Former First Lady of the Democratic Republic of the Congo

Marie Olive Lembe di Sita (born 29 July 1976) is the former First Lady of the Democratic Republic of the Congo. She was the long-term girlfriend of Congolese President Joseph Kabila whom she married on 1 June 2006, becoming her country's First Lady.

== Personal life ==
On 1 June 2006, the head of the Maison Civile, Theo Mugalu, officially announced the wedding of Lembe di Sita to President Joseph Kabila.

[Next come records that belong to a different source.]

(* ===== verification/McpIngress.v ===== *)
(** The protection of the MCP endpoint ([mcp/src/ingress.rs]): every request is
    authorized, bounded in size and time, and admitted only while fewer than the
    configured number of requests are in the handler. Requests are served
    concurrently, one await at a time; a permit is returned on every way out,
    including a client that goes away. *)

From S2P Require Export McpAuth.

(** The parts of a request that are read: its query, the values of its
    [Authorization] headers ([None] for one that is not visible ASCII), and its
    body, which may break off. *)
Record Request := mkRequest {
  rq_query : option str;
  rq_authorization : list (option str);
  rq_body : list N;
  rq_body_broken : bool;
}.

Record Response := mkResponse {
  rs_status : N;
  rs_challenge : option str;        (** [WWW-Authenticate] *)
  rs_body : list N;
  rs_body_broken : bool;
}.

(** [str::split_once(' ')]. *)
Fixpoint split_once (sep : N) (s : str) : option (str * str) :=
  match s with
  | [] => None
  | c :: s =>
      if (c =? sep)%N then Some ([], s)
      else '(before, after) ← split_once sep s; Some (c :: before, after)
  end.

Definition bearer_token (values : list (option str)) : option str :=
  match values with
  | [] | None :: _ => None
  | Some value :: rest =>
      _ ← reject_if (negb (is_empty rest));
      '(scheme, token) ← split_once 32 value;
      then_some (eq_ignore_ascii_case scheme $"Bearer" && negb (is_empty token)
                 && negb (existsb is_ascii_whitespace (bytes token))) token
  end.

(** [IngressState], without its semaphore. *)
Record IngressState := mkIngress {
  is_auth : AuthValidator;
  is_concurrency : nat;
  is_max_request_bytes : N;
  is_max_response_bytes : N;
  is_resource_metadata : str;
  is_required_scope : str;
}.

(** Where a request is in [protect]. *)
Inductive Stage :=
  | Arrived (request : Request)
  | Reading (request : Request)          (** holds a permit; before [to_bytes] *)
  | Running (data : list N)              (** holds a permit; in the handler *)
  | Bounding (response : Response)       (** the permit is dropped *)
  | Finished (response : Response)
  | Gone.                                (** the client went away *)

Inductive Action :=
  | Arrive (request : Request)
  | Admit (i : nat) (now : N)
  | Read (i : nat)
  | Answer (i : nat) (response : Response)
  | TimeOut (i : nat)
  | Bound (i : nat)
  | Disconnect (i : nat).

(** The semaphore and the requests. *)
Record Ingress := mkState { in_permits : nat; in_requests : list Stage }.

Section ingress.
(** The keys of [url::form_urlencoded::parse], whether [HeaderValue::from_str]
    accepts a text, and [serde_json] on the body of an error. *)
Context (query_keys : str → list str) (header_value : str → bool) (error_body : str → list N).
Context `{Jwt} (I : IngressState).

Definition has_query_token (query : option str) : bool :=
  is_some_and (λ value, existsb (λ key, key =?s $"access_token") (query_keys value)) query.

Definition json_error (status : N) (code : str) : Response :=
  mkResponse status None (error_body code) false.

Definition failure_code (failure : AuthFailure) : N * str :=
  match failure with
  | InvalidToken => (401%N, $"invalid_token")
  | InsufficientScope => (403%N, $"insufficient_scope")
  end.

(** A double quote. *)
Definition quoted (s : str) : str := 34%N :: s ++ [34%N].

Definition challenge (failure : AuthFailure) (include_error : bool) : str :=
  $"Bearer resource_metadata=" ++ quoted (is_resource_metadata I)
  ++ $", scope=" ++ quoted (is_required_scope I)
  ++ (if include_error || match failure with InsufficientScope => true | _ => false end
      then $", error=" ++ quoted (failure_code failure).2 else []).

Definition auth_error (failure : AuthFailure) (include_error : bool) : Response :=
  let '(status, error) := failure_code failure in
  let text := challenge failure include_error in
  mkResponse status (if header_value text then Some text else None) (error_body error) false.

(** [axum::body::to_bytes]. *)
Definition to_bytes (data : list N) (broken : bool) (limit : N) : option (list N) :=
  if broken || (limit <? len data)%N then None else Some data.

Definition bound_response (response : Response) : Response :=
  match to_bytes (rs_body response) (rs_body_broken response) (is_max_response_bytes I) with
  | Some data => mkResponse (rs_status response) (rs_challenge response) data false
  | None => json_error 500 $"response_too_large"
  end.

(** The checks of [protect] before the permit. *)
Definition refuse (request : Request) (now : N) : option Response :=
  if has_query_token (rq_query request) then Some (json_error 400 $"invalid_request")
  else match bearer_token (rq_authorization request) with
    | None => Some (auth_error InvalidToken false)
    | Some token =>
        match validate (is_auth I) now token with
        | Err error => Some (auth_error error true)
        | Ok _ => None
        end
    end.

Definition set_stage (i : nat) (stage : Stage) (permits : nat) (s : Ingress) : Ingress :=
  mkState permits (<[i:=stage]> (in_requests s)).

(** [protect], one await at a time. *)
Definition protect_step (action : Action) (s : Ingress) : option Ingress :=
  let permits := in_permits s in
  match action with
  | Arrive request => Some (mkState permits (in_requests s ++ [Arrived request]))
  | Admit i now =>
      match in_requests s !! i with
      | Some (Arrived request) =>
          match refuse request now, permits with
          | Some response, _ => Some (set_stage i (Finished response) permits s)
          | None, O => Some (set_stage i (Finished (json_error 503 $"server_busy")) permits s)
          | None, S permits => Some (set_stage i (Reading request) permits s)
          end
      | _ => None
      end
  | Read i =>
      match in_requests s !! i with
      | Some (Reading request) =>
          match to_bytes (rq_body request) (rq_body_broken request) (is_max_request_bytes I) with
          | Some data => Some (set_stage i (Running data) permits s)
          | None =>
              Some (set_stage i (Finished (json_error 413 $"request_too_large")) (S permits) s)
          end
      | _ => None
      end
  | Answer i response =>
      match in_requests s !! i with
      | Some (Running _) => Some (set_stage i (Bounding response) (S permits) s)
      | _ => None
      end
  | TimeOut i =>
      match in_requests s !! i with
      | Some (Running _) =>
          Some (set_stage i (Finished (json_error 504 $"request_timed_out")) (S permits) s)
      | _ => None
      end
  | Bound i =>
      match in_requests s !! i with
      | Some (Bounding response) =>
          Some (set_stage i (Finished (bound_response response)) permits s)
      | _ => None
      end
  | Disconnect i =>
      match in_requests s !! i with
      | Some (Reading _ | Running _) => Some (set_stage i Gone (S permits) s)
      | Some (Arrived _ | Bounding _) => Some (set_stage i Gone permits s)
      | _ => None
      end
  end.

Definition ingress_new : Ingress := mkState (is_concurrency I) [].
Definition ingress_step (s s' : Ingress) : Prop := ∃ action, protect_step action s = Some s'.

(** ** The invariant *)

(** A request that carries its token in one header, not in the query, and whose
    token was accepted at some time. *)
Definition authorized (request : Request) : Prop :=
  ∃ token now, has_query_token (rq_query request) = false ∧
    bearer_token (rq_authorization request) = Some token ∧
    validate (is_auth I) now token = Ok ().

(** The refusals and failures of [protect] itself. *)
Definition own_response (response : Response) : Prop :=
  (∃ status code, response = json_error status code) ∨
  ∃ failure include_error, response = auth_error failure include_error.

Definition stage_ok (stage : Stage) : Prop :=
  match stage with
  | Arrived _ | Bounding _ | Gone => True
  | Reading request => authorized request
  | Running data =>
      (len data ≤ is_max_request_bytes I)%N ∧
      ∃ request, authorized request ∧ data = rq_body request
  | Finished response =>
      own_response response ∨
      rs_body_broken response = false ∧ (len (rs_body response) ≤ is_max_response_bytes I)%N
  end.

(** The permits a request holds. *)
Definition holds (stage : Stage) : nat :=
  match stage with Reading _ | Running _ => 1 | _ => 0 end.
Definition held (s : Ingress) : nat := sum_list_with holds (in_requests s).

Record ingress_inv (s : Ingress) : Prop := {
  ii_permits : in_permits s + held s = is_concurrency I;
  ii_stages : Forall stage_ok (in_requests s);
}.

Lemma ingress_new_inv : ingress_inv ingress_new.
Proof. split; [unfold held; simpl; lia|constructor]. Qed.

(** A request moves, and the permits with it. *)
Lemma set_stage_inv i stage stage' permits s :
  ingress_inv s → in_requests s !! i = Some stage → stage_ok stage' →
  permits + holds stage' = in_permits s + holds stage →
  ingress_inv (set_stage i stage' permits s).
Proof.
  intros [Hp Hs] Hi Hok Hn. split; simpl; [|by apply Forall_insert].
  pose proof (sum_list_insert holds _ _ _ stage' Hi). unfold held in *. simpl. lia.
Qed.

Lemma refuse_None request now : refuse request now = None → authorized request.
Proof.
  unfold refuse, authorized. destruct (has_query_token _) eqn:Hq; [done|].
  destruct (bearer_token _) as [token|] eqn:Hb; [|done].
  destruct (validate _ now token) as [[]|] eqn:Hv; [|done]. by exists token, now.
Qed.

Lemma refuse_Some request now response : refuse request now = Some response → own_response response.
Proof.
  unfold refuse, own_response. destruct (has_query_token _); [intros [= <-]; left; by eexists _, _|].
  destruct (bearer_token _) as [token|]; [|intros [= <-]; right; by eexists _, _].
  destruct (validate _ now token); [done|]. intros [= <-]. right. by eexists _, _.
Qed.

Lemma to_bytes_Some data broken limit data' :
  to_bytes data broken limit = Some data' → data' = data ∧ (len data ≤ limit)%N.
Proof.
  unfold to_bytes. destruct (broken || _) eqn:Hb; [done|]. intros [= <-]. reflect.
  by destruct Hb.
Qed.

Lemma bound_response_ok response : stage_ok (Finished (bound_response response)).
Proof.
  unfold bound_response. destruct (to_bytes _ _ _) as [data|] eqn:Ht; simpl.
  - apply to_bytes_Some in Ht as [-> Hl]. by right.
  - left. left. by eexists _, _.
Qed.

Lemma protect_step_inv action s s' :
  protect_step action s = Some s' → ingress_inv s → ingress_inv s'.
Proof.
  intros Hs Hinv. assert (∀ status code, stage_ok (Finished (json_error status code))) as Herr
    by (intros; left; left; by eexists _, _).
  destruct action as [request|i now|i|i response|i|i|i]; simpl in Hs;
    [|destruct (in_requests s !! i) as [stage|] eqn:Hi; [|done];
      pose proof (proj1 (Forall_lookup _ _) (ii_stages _ Hinv) _ _ Hi) as Hok;
      destruct stage as [request|request|data|response'|response'|]; try done..].
  - injection Hs as <-. destruct Hinv as [Hp Hall]. split; simpl.
    + rewrite <-Hp. unfold held. simpl. rewrite sum_list_with_app. simpl. lia.
    + apply Forall_app. by repeat constructor.
  - destruct (refuse request now) as [response|] eqn:Hr.
    + injection Hs as <-. eapply set_stage_inv; [done..|left; by eapply refuse_Some|simpl; lia].
    + destruct (in_permits s) as [|permits] eqn:Hp; injection Hs as <-;
        (eapply set_stage_inv; [done..| |simpl; lia]); [done|by eapply refuse_None].
  - destruct (to_bytes _ _ _) as [data|] eqn:Ht; injection Hs as <-;
      (eapply set_stage_inv; [done..| |simpl; lia]); [|done].
    apply to_bytes_Some in Ht as [-> Hl]. split; [done|]. by exists request.
  - injection Hs as <-. eapply set_stage_inv; [done..|simpl; lia].
  - injection Hs as <-. eapply set_stage_inv; [done..|simpl; lia].
  - injection Hs as <-. eapply set_stage_inv; [done..|apply bound_response_ok|simpl; lia].
  - injection Hs as <-. eapply set_stage_inv; [done..|simpl; lia].
  - injection Hs as <-. eapply set_stage_inv; [done..|simpl; lia].
  - injection Hs as <-. eapply set_stage_inv; [done..|simpl; lia].
  - injection Hs as <-. eapply set_stage_inv; [done..|simpl; lia].
Qed.

(** A schedule of actions, run one after the other. *)
Definition run_actions (s : Ingress) (actions : list Action) : option Ingress :=
  try_fold (λ s action, protect_step action s) s actions.

Lemma run_actions_rtc actions : ∀ s s', run_actions s actions = Some s' → rtc ingress_step s s'.
Proof.
  induction actions as [|action actions IH]; intros s s' Hs; simpl in *.
  - by injection Hs as <-.
  - apply bind_Some' in Hs as (s1 & Ha & Hs). eapply rtc_l; [by exists action|by apply IH].
Qed.

(** C15: however requests arrive, are served, time out and go away, the permits
    that are free and the requests that hold one always add up to the
    configured concurrency, so that never more requests than that are in the
    handler and none of the permits is ever lost; the handler only ever sees
    the complete body, within the limit, of a request whose bearer token was
    accepted; and every response that leaves is one of the endpoint's own or
    complete and within the limit. *)
Theorem ingress_bounded s :
  rtc ingress_step ingress_new s →
  in_permits s + held s = is_concurrency I ∧ held s ≤ is_concurrency I ∧
  ∀ i stage, in_requests s !! i = Some stage → stage_ok stage.
Proof.
  intros Hs. assert (ingress_inv s) as [Hp Hall].
  { pose proof ingress_new_inv as Hinv. induction Hs as [|s1 s2 s3 [action Hstep] _ IH]; [done|].
    apply IH. by eapply protect_step_inv. }
  split; [done|]. split; [lia|]. intros i stage Hi. by apply (proj1 (Forall_lookup _ _) Hall i).
Qed.
End ingress.

(** Two requests on an endpoint that serves one at a time: the second one is
    turned away while the first one is in the handler. *)
Module Example_ingress.
Definition state : IngressState :=
  mkIngress Example_auth.validator 1 100 100 $"https://mcp/meta" $"tts29:publish".
Definition request : Request := mkRequest None [Some $"bearer token"] [1; 2; 3]%N false.
Definition actions : list Action :=
  [Arrive request; Arrive request; Admit 0 200; Admit 1 200; Read 0].
Definition run : option Ingress :=
  @run_actions (λ _, []) (λ _, true) bytes Example_auth.jwt state (ingress_new state) actions.
End Example_ingress.

Lemma ingress_bounded_witness :
  ∃ s, Example_ingress.run = Some s ∧
    in_requests s = [Running [1; 2; 3]%N; Finished (json_error bytes 503 $"server_busy")] ∧
    in_permits s + held s = 1 ∧ held s ≤ 1.
Proof.
  destruct Example_ingress.run as [s|] eqn:Hrun; [|vm_compute in Hrun; discriminate].
  exists s. split; [done|]. split.
  - vm_compute in Hrun. injection Hrun as <-. vm_compute. reflexivity.
  - pose proof (@ingress_bounded (λ _, []) (λ _, true) bytes Example_auth.jwt
      Example_ingress.state s (run_actions_rtc _ _ _ _ _ _ _ Hrun)) as (Hsum & Hle & _).
    by split.
Defined.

Two different dates emerged, some reports stating 10 June 2007, and other stating 10 June 2006. The wedding eventually took place on 17 June 2006 at the presidential residence in La Gombe, Kinshasa.

As Kabila is Protestant and Lembe di Sita is Catholic, the wedding ceremony was ecumenical, with both Cardinal Frédéric Etsou-Nzabi-Bamungwabi, and Mgr Pierre Marini Bodho of the Church of Christ in Congo, officiating.

In 1998, a daughter was born to the couple, Sifa Kabila, named after Kabila's mother, and former first lady Sifa Mahanya. Then,In 2007, She went to Honor the father of Congolese Gospel Music, Charles Mombaya Massani.